There are unseen costs of being freelance. says consultant Paddy McNulty

Museums urged to value freelance staff

Rob Sharp, Issue 118/11, p13, 01.11.2018
Institutions should offer freelancers professional development and appropriate remuneration, and pay them on time. By Rob Sharp
Freelancers have called on institutions to pay greater heed to their responsibilities regarding professional development, payment and tax, as the importance of flexible employment in the museum sector rises.

They have raised concerns that any museum seeking freelance expertise should set pay at appropriate levels, pay on time, and respect the existence of additional costs footed by freelance workers.

Marge Ainsley, a freelance cultural consultant, facilitator and trainer, highlights her wish to see freelancers being offered the same professional development opportunities as staff museum employees.

“Over the past 10 years, I’ve worked with some really supportive museums, which value the contribution that freelancers are making,” she says. “But there’s still lots we can do. We can’t expect museums to automatically know the best approach to use, especially those that are less experienced in working with freelancers.

"That’s why I support volunteer-run organisations such as the Museum Freelance Network and its freelance community, which are taking a proactive, positive approach by running best-practice workshops, and working collaboratively with other organisations to build mutually supportive opportunities.”

Museum development programme Share Museums East’s guide to working with freelancers features best-practice guidelines regarding tax requirements, interviewing and setting appropriate briefs. It cites common day rates for those working in museums as £200 to £500 per day.

One of the main issues for freelancers is getting paid on time, as delays cause problems with cashflow.

Greater awareness

“Understanding the impact on freelancers’ and small businesses’ cashflow when projects or payments are delayed needs greater awareness,” says Ainsley.
Consultant Paddy McNulty highlights the unseen costs of being freelance, including insurance, equipment, accommodation and travel.

“Payment schedules, or delayed payments, can have an impact on freelance consultants’ cashflow,” he says. “Additionally, museums sometime lack understanding of the relevant legislation, for example IR35 [legislation introduced in 2000 to prevent workers claiming to be contractors for tax benefits], and can open themselves, and freelance consultants, up to liabilities from HMRC.”

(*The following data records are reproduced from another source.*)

Lemma string_run data len : Forall byte data → (len <= length data)%nat → encoded_size len < 2 ^ 31 →
  EncodeFromArray_string (Some data) len = Ok (b64 (take len data)).
Proof.
  intros Hb Hl Hs. set (l := take len data). assert (length l = len) as Hlen by by apply length_take_le.
  unfold EncodeFromArray_string, EncodeFromArray. pose proof (zlen_b64 l) as Hz. rewrite Hlen in Hz. pose proof (zlen_nonneg (b64 l)) as Hn.
  rewrite (swrap_id 32) by (unfold in_s; lia). rewrite (proj2 (Z.ltb_ge _ _)) by lia. rewrite (uwrap_id 64) by (unfold in_u; lia).
  rewrite Z.ltb_irrefl, orb_false_r. destruct (Nat.eqb_spec len 0) as [->|Hne]; [by unfold l|]. cbn [mbind res_bind].
  rewrite (loop_run _ _ _ _ _ _ [] l); [|by apply Forall_take| |rewrite Hlen; apply covers_all|rewrite Hz; unfold zlen; simpl; lia|lia].
  2: { intros j y Hy. unfold array_byte. apply lookup_take_Some in Hy as [Hy _]. simpl. by rewrite Hy. }
  cbn [mbind res_bind app]. rewrite drop_ge; [by rewrite app_nil_r|]. unfold resize. rewrite take_nil. cbn [app length]. rewrite length_replicate.
  unfold zlen in Hz. lia.
Qed.
Lemma encode_run (data : list Z) : Forall byte data → encoded_size (length data) < 2 ^ 31 → Encode data = Ok (b64 data).
Proof. intros Hb Hs. unfold Encode. rewrite string_run, take_ge by done. done. Qed.
Lemma b64_bytes l : Forall byte l → Forall byte (b64 l).
Proof.
  intros Hb. induction l as [|a|a b|a b c l IH] using list_ind3; [done|..]; repeat (apply Forall_cons in Hb as [? Hb]); cbn [b64];
    repeat (apply Forall_cons_2; [first [done|apply letter_byte; bits]|]); auto.
Qed.

(** ** The decoder *)

(** A value is taken when no pad came before it. *)
Lemma take_letter pf ip c q s d : sextet c → take_char pf ip (letter c) (mkQuantum q 0 s d) = Some (mkQuantum (q ++ [c]) 0 s (S d)).
Proof.
  intros Hc. unfold take_char. rewrite decode_letter by done. unfold in_u, il, pd, sp in *. change (2 ^ 6) with 64 in Hc.
  rewrite (proj2 (Z.eqb_neq c 255)), (proj2 (Z.eqb_neq c 253)), (proj2 (Z.eqb_neq c 254)) by lia. by rewrite andb_false_r.
Qed.
Lemma take_pad pf q k s d : (2 ≤ length q)%nat → (length q + k < 4)%nat →
  take_char pf false kPad (mkQuantum q k s d) = Some (mkQuantum q (S k) (if (k =? 0)%nat then d else s) (S d)).
Proof.
  intros H2 H4. unfold take_char, byte_len. cbn [Base64.qbuf Base64.pad_len pad_start dpos]. change (decode_char kPad) with pd.
  change (pd =? il) with false. change (pd =? sp) with false. change (pd =? pd) with true. cbn [orb andb].
  rewrite (proj2 (Nat.ltb_ge _ _)) by lia. by rewrite (proj2 (Nat.leb_gt _ _)) by lia.
Qed.
Lemma loop_full pf ip q k s d rest : length q = 4%nat → quantum_loop pf ip rest (mkQuantum q k s d) = mkQuantum q k s d.
Proof. intros H. destruct rest; [done|]. cbn [quantum_loop]. unfold byte_len. cbn [Base64.qbuf]. by rewrite H. Qed.
(** The values and then the pads of one quantum. *)
Lemma loop_letters pf ip vs q s d rest : Forall sextet vs → (length q + length vs <= 4)%nat →
  quantum_loop pf ip ((letter <$> vs) ++ rest) (mkQuantum q 0 s d) = quantum_loop pf ip rest (mkQuantum (q ++ vs) 0 s (d + length vs)).
Proof.
  revert q d. induction vs as [|v vs IH]; intros q d Hv Hl; [by rewrite app_nil_r, Nat.add_0_r|]. apply Forall_cons in Hv as [Hv Hvs]. simpl in Hl.
  cbn [fmap list_fmap app quantum_loop]. unfold byte_len. cbn [Base64.qbuf]. rewrite (proj2 (Nat.ltb_lt _ _)) by lia. rewrite take_letter by done.
  rewrite IH; [|done|rewrite length_app; simpl; lia]. rewrite <-app_assoc. cbn [app length]. f_equal. f_equal. lia.
Qed.
Lemma next_full pf ip data pos c1 c2 c3 c4 rest : Forall sextet [c1; c2; c3; c4] → drop pos data = (letter <$> [c1; c2; c3; c4]) ++ rest →
  GetNextQuantum pf ip data pos = (4%nat, (c1, c2, c3, c4), true, (pos + 4)%nat).
Proof. intros Hc Hd. unfold GetNextQuantum. rewrite Hd, loop_letters, loop_full by done. done. Qed.
Lemma next_padded pf data pos vs k : Forall sextet vs → (2 <= length vs)%nat → (0 < k)%nat → (length vs + k = 4)%nat →
  drop pos data = (letter <$> vs) ++ replicate k kPad →
  GetNextQuantum pf false data pos =
    (length vs, (default 0 (vs !! 0%nat), default 0 (vs !! 1%nat), default 0 (vs !! 2%nat), default 0 (vs !! 3%nat)), true, (pos + 4)%nat).
Proof.
  intros Hv H2 Hk H4 Hd. unfold GetNextQuantum. rewrite Hd, loop_letters by (done || simpl; lia). rewrite app_nil_l.
  assert (∃ s', quantum_loop pf false (replicate k kPad) (mkQuantum vs 0 0 (pos + length vs)) = mkQuantum vs k s' (pos + 4)) as [s' ->].
  { destruct k as [|[|[|]]]; try lia; cbn [replicate quantum_loop]; unfold byte_len; cbn [Base64.qbuf]; rewrite (proj2 (Nat.ltb_lt _ _)) by lia;
      rewrite take_pad by lia; cbn [quantum_loop]; unfold byte_len; cbn [Base64.qbuf]; [eexists; f_equal; lia|].
    rewrite (proj2 (Nat.ltb_lt _ _)) by lia. rewrite take_pad by lia. eexists. f_equal. lia. }
  unfold byte_len. cbn [Base64.qbuf Base64.pad_len dpos]. by rewrite H4.
Qed.
(* ===== verification/PacketFrames.v ===== *)
(** * Packets on a byte stream

    src/lib_bsp/eventservice/net/asyncpacketsocket.h: the header of a packet,
    with the byte order functions of eventservice/base/byteorder.h.  [frames]
    is the reference definition of what AnalysisPacket does to a byte stream,
    and its theorems are facts of the format; PacketSocket.v shows that the
    socket code implements it. *)

From S2P Require Import Prelude Crc16 MemBuffer.
#[local] Open Scope Z_scope.

(** ** Byte order (base/byteorder.h) *)
Definition Get8 (memory : list Z) (offset : nat) : Z := default 0 (memory !! offset).

Definition SetBE16 (v : Z) : list Z := [u8 (Z.shiftr v 8); u8 (Z.shiftr v 0)].
Definition SetBE32 (v : Z) : list Z :=
  [u8 (Z.shiftr v 24); u8 (Z.shiftr v 16); u8 (Z.shiftr v 8); u8 (Z.shiftr v 0)].
Definition GetBE16 (memory : list Z) : Z :=
  u16 (Z.lor (Z.shiftl (Get8 memory 0) 8) (Z.shiftl (Get8 memory 1) 0)).
Definition GetBE32 (memory : list Z) : Z :=
  Z.lor (Z.lor (Z.lor (u32 (Z.shiftl (Get8 memory 0) 24)) (u32 (Z.shiftl (Get8 memory 1) 16)))
               (u32 (Z.shiftl (Get8 memory 2) 8)))
        (u32 (Z.shiftl (Get8 memory 3) 0)).

Lemma byte_split v : v = v / 256 * 256 + v mod 256.
Proof. pose proof (Z.div_mod v 256). lia. Qed.

Lemma GetBE16_SetBE16 v rest : in_u 16 v → GetBE16 (SetBE16 v ++ rest) = v.
Proof.
  intros Hv. unfold GetBE16, SetBE16, Get8, in_u in *. cbn [lookup list_lookup app default].
  unfold id. rewrite Z.shiftr_0_r, Z.shiftl_0_r, Z.shiftr_div_pow2 by lia. unfold uwrap.
  change (2 ^ 8) with 256 in *. change (2 ^ 16) with 65536 in *.
  rewrite lor_shift; [|lia|change (2 ^ 8) with 256; apply Z.mod_pos_bound; lia].
  change (2 ^ 8) with 256. rewrite (Z.mod_small (v / 256)).
  - rewrite <-byte_split. by apply Z.mod_small.
  - split; [apply Z.div_pos; lia|apply Z.div_lt_upper_bound; lia].
Qed.

Lemma GetBE32_bytes a b c d rest :
  is_byte a → is_byte b → is_byte c → is_byte d →
  GetBE32 (a :: b :: c :: d :: rest) = a * 2 ^ 24 + (b * 2 ^ 16 + (c * 2 ^ 8 + d)).
Proof.
  unfold is_byte. intros Ha Hb Hc Hd. unfold GetBE32, Get8. cbn [lookup list_lookup app default].
  unfold id. rewrite Z.shiftl_0_r. rewrite !(uwrap_id 32); try (unfold in_u; lia);
    try (unfold in_u; rewrite Z.shiftl_mul_pow2 by lia; lia).
  rewrite <-!Z.lor_assoc. rewrite (lor_shift c d) by lia.
  rewrite (lor_shift b) by lia. rewrite (lor_shift a) by lia. lia.
Qed.
Lemma SocketWriteComplete_spec B s : SInv B s →
  ∃ s', SocketWriteComplete s = Ok (tt, s') ∧ SInv B s' ∧ quiet s s' ∧ wire s' = wire s ∧ sk s' = sk s.
Proof.
  intros Hi. unfold SocketWriteComplete, OnAsyncSocketWriteEvent, emit.
  rewrite run_bind, run_get. cbn beta iota. unfold when. destruct (signals (ps s)).
  - rewrite run_modify. eexists. split; [done|]. split_and!; [by apply (SInv_same B s)| |done|done].
    split; try done. simpl. rewrite packets_app. apply app_nil_r.
  - rewrite run_ret. eexists. split; [done|]. split_and!; [done|apply quiet_refl|done|done].
Qed.

Definition measure (s : io) : nat :=
  length (blocks_ (write_buffers_ (sk s))) + (if size_ (send_buffers_ (sk s)) =? 0 then 0 else 1).

Lemma WaitToWriteData_spec B s : SInv B s →
  ∃ s', WaitToWriteData s = Ok (tt, s') ∧ SInv B s' ∧ quiet s s'.
Proof.
  intros Hi. unfold WaitToWriteData, on_sk. rewrite run_modify. eexists. split; [done|].
  by apply (SInv_sk B s (λ k, with_events (de_read k) true (de_close k) (with_writeable false k))).
Qed.

Lemma empty_blocks_size s mb : owns (mem s) mb → size_ mb ≠ 0 → blocks_ mb ≠ [].
Proof. intros [_ _ Hs] Hne Hb. rewrite Hs, Hb in Hne. done. Qed.

(** The part of a round up to the call of Send. *)
Lemma fill_step B s : SInv B s → socket_ (sk s) = true →
  (size_ (send_buffers_ (sk s)) =? 0) && (size_ (write_buffers_ (sk s)) =? 0) = false →
  ∃ s1, (when (size_ (send_buffers_ (sk s)) =? 0)
          ('(w, b) ← on_mem (fill_send MAX_SEND_BLOCK_COUNT (write_buffers_ (sk s)) (send_buffers_ (sk s)));
           on_sk (with_buffers w b))) s = Ok (tt, s1) ∧
    SInv B s1 ∧ quiet s s1 ∧ socket_ (sk s1) = true ∧ pending s1 = pending s ∧ kout s1 = kout s ∧
    wire s1 = wire s ∧ (length (blocks_ (write_buffers_ (sk s1))) < measure s)%nat.
Proof.
  intros Hi Hopen Hne. unfold when, measure. destruct (Z.eqb_spec (size_ (send_buffers_ (sk s))) 0) as [H0|H0].
  - cbn [andb] in Hne. apply Z.eqb_neq in Hne.
    destruct (fill_inv B s Hi) as (w & b & Hr & Hi1 & Hp & _ & Hlt).
    rewrite run_bind, (run_mem _ _ _ _ Hr). cbn beta iota.
    unfold on_sk. rewrite run_modify. eexists. split; [done|].
    replace (set_mem (mem s) s) with s by by destruct s.
    split_and!; try done. specialize (Hlt (empty_blocks_size _ _ (i_write _ _ Hi) Hne)). simpl. lia.
  - rewrite run_ret. eexists. split; [done|]. split_and!; try done. lia.
Qed.
(** All listeners of a method with one type: a broadcast goes to each. *)
Lemma process_loop_message s src b h m d l : ∀ out num reg,
  live s src b → method_of h = Ok m → passed_data h = Ok d → d_type h = TYPE_MESSAGE →
  (∀ p, p ∈ l → ∃ a, live s p a ∧ method_map_ a !! m = Some TYPE_MESSAGE) →
  let to := filter (λ p, p ≠ src ∧ pid_of s p ≠ process_id h) l in
  process_loop l src h num reg (send_all out s) =
    Ok ((num + zlen to, (if zlen to =? 0 then reg else TYPE_MESSAGE), h),
        send_all (out ++ ((λ p, (p, dp_packet TYPE_MESSAGE 0 0 (message_id h) (session_id h) 0 m d)) <$> to)) s).
Proof.
  induction l as [|p l IH]; intros out num reg Hsrc Hm Hd Hty Hall; cbn [process_loop].
  { rewrite run_ret. cbn. by rewrite Z.add_0_r, app_nil_r. }
  destruct (Hall p ltac:(by left)) as (a & Ha & Hma).
  assert (∀ q, q ∈ l → ∃ a, live s q a ∧ method_map_ a !! m = Some TYPE_MESSAGE) as Hall' by (intros q Hq; apply Hall; by right).
  rewrite filter_cons. destruct (decide (p = src)) as [->|Hne].
  { rewrite decide_False by naive_solver. by apply IH. }
  rewrite run_bind, (run_agent (send_all out s) p a) by apply Ha. cbn beta iota.
  assert (pid_of s p = remote_pid_ a) as Hpid by (unfold pid_of; by rewrite (proj1 Ha)).
  destruct (Z.eqb_spec (remote_pid_ a) (process_id h)) as [He|Hpn].
  { rewrite decide_False by (intros [_ Hn]; congruence). by apply IH. }
  rewrite decide_True by (split; congruence).
  rewrite run_bind. rewrite (HandleDpMessage_spec (send_all out s) p a src b h m d TYPE_MESSAGE) by (done || by left).
  change (TYPE_MESSAGE =? TYPE_REQUEST) with false. cbn beta iota. rewrite Z.eqb_refl, send_all_app.
  assert (with_type TYPE_MESSAGE h = h) as -> by (rewrite <-Hty; by destruct h).
  rewrite (IH _ _ TYPE_MESSAGE) by done. set (to := filter _ l).
  rewrite fmap_cons, <-app_assoc. cbn [app].
  assert (zlen (p :: to) = 1 + zlen to) as -> by (unfold zlen; cbn [length]; lia).
  pose proof (zlen_nonneg to). rewrite (proj2 (Z.eqb_neq (1 + zlen to) 0)) by lia.
  replace (if zlen to =? 0 then TYPE_MESSAGE else TYPE_MESSAGE) with TYPE_MESSAGE by by destruct (_ =? _).
  by rewrite Z.add_assoc.
Qed.

(** A packet with a well-formed message in it. *)
Lemma packet_method type lt pid mid sid r m d : msg_ok pid mid sid r m d →
  let h := as_header (dp_packet type lt pid mid sid r m d) in
  method_of h = Ok m ∧ passed_data h = Ok d.
Proof.
  intros Hok h. destruct (as_header_packet type lt pid mid sid r m d Hok) as (_ & _ & _ & _ & _ & _ & _ & Hds & Hm & Hd).
  split; [done|]. unfold passed_data. fold h in Hds, Hd. rewrite Hds. destruct (Z.ltb_spec 0 (zlen d)); [done|].
  assert (d = []) as -> by (apply zlen_0; pose proof (zlen_nonneg d); lia). done.
Qed.

Lemma listeners_some s m : method_agents_ s !! m = Some (listeners s m) ∨ (method_agents_ s !! m = None ∧ listeners s m = []).
Proof. unfold listeners. destruct (method_agents_ s !! m); [by left|by right]. Qed.

Lemma listener_type s m p a t : BInv s → live s p a → method_map_ a !! m = Some t →
  ∀ q, q ∈ listeners s m → ∃ b, live s q b ∧ method_map_ b !! m = Some t.
Proof.
  intros Hi Ha Ht q Hq. apply (b_bind _ Hi) in Hq as (b & Hb & [u Hu]).
  exists b. split; [done|]. rewrite Hu. f_equal. by eapply (b_agree _ Hi q p).
Qed.

(** ** Steps of the server *)
Inductive blabel := Accept (p : nat) | Packet (p : nat) (packet : list Z) | SocketError (p : nat).
Definition bstep (l : blabel) : DP unit :=
  match l with
  | Accept p => OnListenerAcceptEvent p
  | Packet p packet => OnSocketReadComplete p packet
  | SocketError p => OnSocketErrorEvent p
  end.
(** A new agent has an address of its own; events come from open sockets. *)
Definition blabel_ok (s : DpAgentManager) (l : blabel) : Prop :=
  match l with
  | Accept p => objects s !! p = None ∧ agent_num_ s + 1 < 2 ^ 32
  | Packet p _ | SocketError p => ∃ a, live s p a
  end.
Inductive bsteps : DpAgentManager → DpAgentManager → Prop :=
| bsteps_refl s : bsteps s s
| bsteps_step s l s1 s2 : blabel_ok s l → bstep l s = Ok (tt, s1) → bsteps s1 s2 → bsteps s s2.

Definition renamed (p : nat) (pid : Z) (name : list Z) (a : DpAgent) (s : DpAgentManager) : DpAgentManager :=
  set_objects (<[p := mkAgent (packet_socket_ a) (agent_id_ a) pid name (method_map_ a)]> (objects s)) s.
Definition to_live (s : DpAgentManager) (out : list (nat * list Z)) : Prop :=
  Forall (λ e, ∃ a, live s e.1 a) out.

(** What a step can do to the state. *)
Inductive effect (s : DpAgentManager) : DpAgentManager → Prop :=
| E_send out : to_live s out → effect s (send_all out s)
| E_register p a m t out : live s p a → t = TYPE_MESSAGE ∨ t = TYPE_REQUEST →
    (∀ q b, live s q b → agent_accepts m t b = true) → to_live s out →
    effect s (send_all out (registered p m t a s))
| E_unregister p a m : live s p a → effect s (unregistered p m a s)
| E_rename p a pid name : live s p a → effect s (renamed p pid name a s)
| E_close p a : live s p a → effect s (closed p a s)
| E_accept p : objects s !! p = None → agent_num_ s + 1 < 2 ^ 32 → effect s (accepted p s).

Lemma renamed_inv p pid name a s : BInv s → live s p a → BInv (renamed p pid name a s).
Proof.
  intros Hi Hl. pose proof Hl as [Ha Ho]. set (a' := mkAgent (packet_socket_ a) (agent_id_ a) pid name (method_map_ a)).
  assert (∀ q b, live (renamed p pid name a s) q b ↔ (q = p ∧ b = a') ∨ (q ≠ p ∧ live s q b)) as Hl'.
  { intros q b. unfold live at 1. cbn [objects renamed set_objects]. fold a'.
    rewrite (live_insert s p a a' q b _ Ha eq_refl eq_refl). naive_solver. }
  assert (∀ q b, live (renamed p pid name a s) q b → ∃ b0, live s q b0 ∧ agent_id_ b0 = agent_id_ b ∧ method_map_ b0 = method_map_ b) as Hback.
  { intros q b [[-> ->]|[_ Hb]]%Hl'; [by exists a|by exists b]. }
  destruct Hi as [H1 H2 H3 H4 H5 H6 H7 H8]. split; cbn [dp_agents_ agent_num_ renamed set_objects]; try done.
  - intros id q Hq. destruct (H1 id q Hq) as (b & Hb & Hid). destruct (decide (q = p)) as [->|Hne].
    + exists a'. split; [apply Hl'; by left|]. destruct Hb as [Hb _]. by simplify_eq.
    + exists b. split; [apply Hl'; by right|done].
  - intros q b Hb. destruct (Hback q b Hb) as (b0 & Hb0 & <- & _). by apply H2.
  - intros m q. change (listeners (renamed p pid name a s) m) with (listeners s m). rewrite H5. split.
    + intros (b & Hb & Hm). destruct (decide (q = p)) as [->|Hne].
      * exists a'. split; [apply Hl'; by left|]. destruct Hb as [Hb _]. by simplify_eq.
      * exists b. split; [apply Hl'; by right|done].
    + intros (b & Hb & Hm). destruct (Hback q b Hb) as (b0 & Hb0 & _ & He). exists b0. by rewrite He.
  - intros q b m t Hb Hm. destruct (Hback q b Hb) as (b0 & Hb0 & _ & He). rewrite <-He in Hm. by eapply H7.
  - intros q r b c m t u Hb Hc Hm Hu. destruct (Hback q b Hb) as (b0 & Hb0 & _ & He). destruct (Hback r c Hc) as (c0 & Hc0 & _ & He').
    rewrite <-He in Hm. rewrite <-He' in Hu. by eapply H8.
Qed.

Lemma effect_inv s s' : BInv s → effect s s' → BInv s'.
Proof.
  intros Hi [out Ho|p a m t out Hl Ht Ha Ho|p a m Hl|p a pid name Hl|p a Hl|p Hn Hc].
  - by apply send_all_inv.
  - apply send_all_inv. by apply registered_inv.
  - by apply unregistered_inv.
  - by apply renamed_inv.
  - by apply closed_inv.
  - by apply accepted_inv.
Qed.

(** Agents keep their ids, a closed one stays closed and gets nothing. *)
Record grows (s s' : DpAgentManager) : Prop := {
  g_agents : ∀ p a, objects s !! p = Some a → ∃ a', objects s' !! p = Some a' ∧ agent_id_ a' = agent_id_ a ∧
    (packet_socket_ a = false → packet_socket_ a' = false);
  g_out : ∃ out, outbox s' = outbox s ++ out ∧
    ∀ p a, objects s !! p = Some a → packet_socket_ a = false → p ∉ out.*1 }.

Lemma grows_refl s : grows s s.
Proof. split; [by eauto|]. exists []. split; [by rewrite app_nil_r|]. intros p a _ _. apply not_elem_of_nil. Qed.
Lemma grows_trans s1 s2 s3 : grows s1 s2 → grows s2 s3 → grows s1 s3.
Proof.
  intros [H1 (o1 & H2 & H3)] [G1 (o2 & G2 & G3)]. split.
  - intros p a Ha. destruct (H1 p a Ha) as (a' & Ha' & Hid & Hc). destruct (G1 p a' Ha') as (a2 & Ha2 & Hid2 & Hc2).
    exists a2. split_and!; [done|congruence|auto].
  - exists (o1 ++ o2). split; [by rewrite G2, H2, app_assoc|]. intros p a Ha Hc.
    rewrite fmap_app, not_elem_of_app. split; [by eapply H3|]. destruct (H1 p a Ha) as (a' & Ha' & _ & Hc'). eapply G3; eauto.
Qed.
Lemma OnReplayMessage_routed s h m d i mid : BInv s →
  method_of h = Ok m → passed_data h = Ok d → 0 ≤ mid → message_id h = attach_id i mid →
  OnReplayMessage h s = Ok (tt,
    match dp_agents_ s !! routed_id i with
    | Some p => send_all [(p, dp_packet TYPE_REPLY 0 0 (mid mod 2 ^ 16) (session_id h) 1 m d)] s
    | None => s
    end).
Proof.
  intros Hi Hm Hd Hmid Hid. destruct (attach_id_parts i mid Hmid) as [E1 E2].
  unfold OnReplayMessage, GetAgent. rewrite Hid, E1, E2, run_bind, run_gets. cbn beta iota.
  rewrite run_bind, Hm. cbn [lift]. destruct (dp_agents_ s !! routed_id i) as [p|] eqn:E; [|by rewrite run_ret].
  destruct (b_ids _ Hi _ _ E) as (a & Ha & _). rewrite run_bind, Hd, (SendMessage_spec s p a) by apply Ha. done.
Qed.

(** ** Properties *)
Lemma reach_inv s : bsteps start_server s → BInv s ∧ IdsOk s.
Proof.
  intros Hs. split; [by eapply bsteps_inv, start_inv|]. eapply bsteps_ids; [done|apply start_inv|apply start_ids].
Qed.

Definition is_open (s : DpAgentManager) (p : nat) : bool :=
  match objects s !! p with Some a => packet_socket_ a | None => false end.
Lemma is_open_live s p : is_open s p = true ↔ ∃ a, live s p a.
Proof. unfold is_open, live. destruct (objects s !! p); naive_solver. Qed.

(** An id leads to its agent while that is open, and to nobody afterwards. *)
Lemma id_lookup s p a : BInv s → IdsOk s → objects s !! p = Some a →
  dp_agents_ s !! agent_id_ a = if packet_socket_ a then Some p else None.
Proof.
  intros Hi Hk Ha. destruct (packet_socket_ a) eqn:Ho; [by apply (b_live _ Hi)|].
  destruct (dp_agents_ s !! agent_id_ a) as [q|] eqn:E; [|done].
  destruct (b_ids _ Hi _ _ E) as (c & [Hc Hoc] & Hid). assert (q = p) as -> by (by eapply (i_inj _ Hk q p c a)).
  congruence.
Qed.

(** Running a list of events, each checked to be possible. *)
Definition label_okb (s : DpAgentManager) (l : blabel) : bool :=
  match l with
  | Accept p => bool_decide (objects s !! p = None) && (agent_num_ s + 1 <? 2 ^ 32)
  | Packet p _ | SocketError p => is_open s p
  end.
Fixpoint brun (ls : list blabel) (s : DpAgentManager) : option DpAgentManager :=
  match ls with
  | [] => Some s
  | l :: ls =>
      if label_okb s l then match bstep l s with Ok (_, s1) => brun ls s1 | Ub _ => None end else None
  end.
Lemma label_okb_ok s l : label_okb s l = true → blabel_ok s l.
Proof.
  destruct l as [p|p pk|p]; cbn [label_okb blabel_ok]; [|by apply is_open_live|by apply is_open_live].
  intros [H1%bool_decide_eq_true H2%Z.ltb_lt]%andb_true_iff. done.
Qed.
Lemma brun_bsteps ls : ∀ s s', brun ls s = Some s' → bsteps s s'.
Proof.
  induction ls as [|l ls IH]; intros s s'; cbn [brun]; [intros [= ->]; constructor|].
  destruct (label_okb s l) eqn:E; [|done]. destruct (bstep l s) as [[[] s1]|] eqn:Es; [|done].
  intros Hr. eapply bsteps_step; [by apply label_okb_ok|done|by apply IH].
Qed.
Lemma bsteps_trans s1 s2 s3 : bsteps s1 s2 → bsteps s2 s3 → bsteps s1 s3.
Proof. induction 1; [done|]. intros. by eapply bsteps_step; eauto. Qed.

(** C33. In every state the server can reach, the open agents are those in
    dp_agents_ under their ids, the list of a method holds the open agents
    registered for it, once each and all with one type, a request has one
    listener and no id was given twice; and an event then ends with ids kept,
    closed agents closed and sent nothing, unless it reads past its packet. *)
Theorem server_maps_agree s : bsteps start_server s →
  BInv s ∧ IdsOk s ∧
  ∀ l, blabel_ok s l → match bstep l s with Ok (_, s') => grows s s' | Ub u => u = UB_OutOfBounds end.
Proof.
  intros [Hi Hk]%reach_inv. split_and!; [done|done|]. intros l Hl. pose proof (bstep_outcome s l Hi Hl) as Ho.
  destruct (bstep l s) as [[[] s']|u]; [|done]. by apply effect_grows.
Qed.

Freelance museum writer Rebecca Mileham suggests freelancers are uniquely positioned to assume control of their own careers, take chances and create change.
She adds that museums can also benefit from finding a good balance between the strengths of in-house teams and freelance workers.

“One issue of a sector experiencing a lot of squeezes is that learning from each project isn’t necessarily embedded into an organisation,” says Mileham.

“However, steps should be made so the experience an organisation develops somehow gets embedded, and doesn’t just move on at the end of a project.”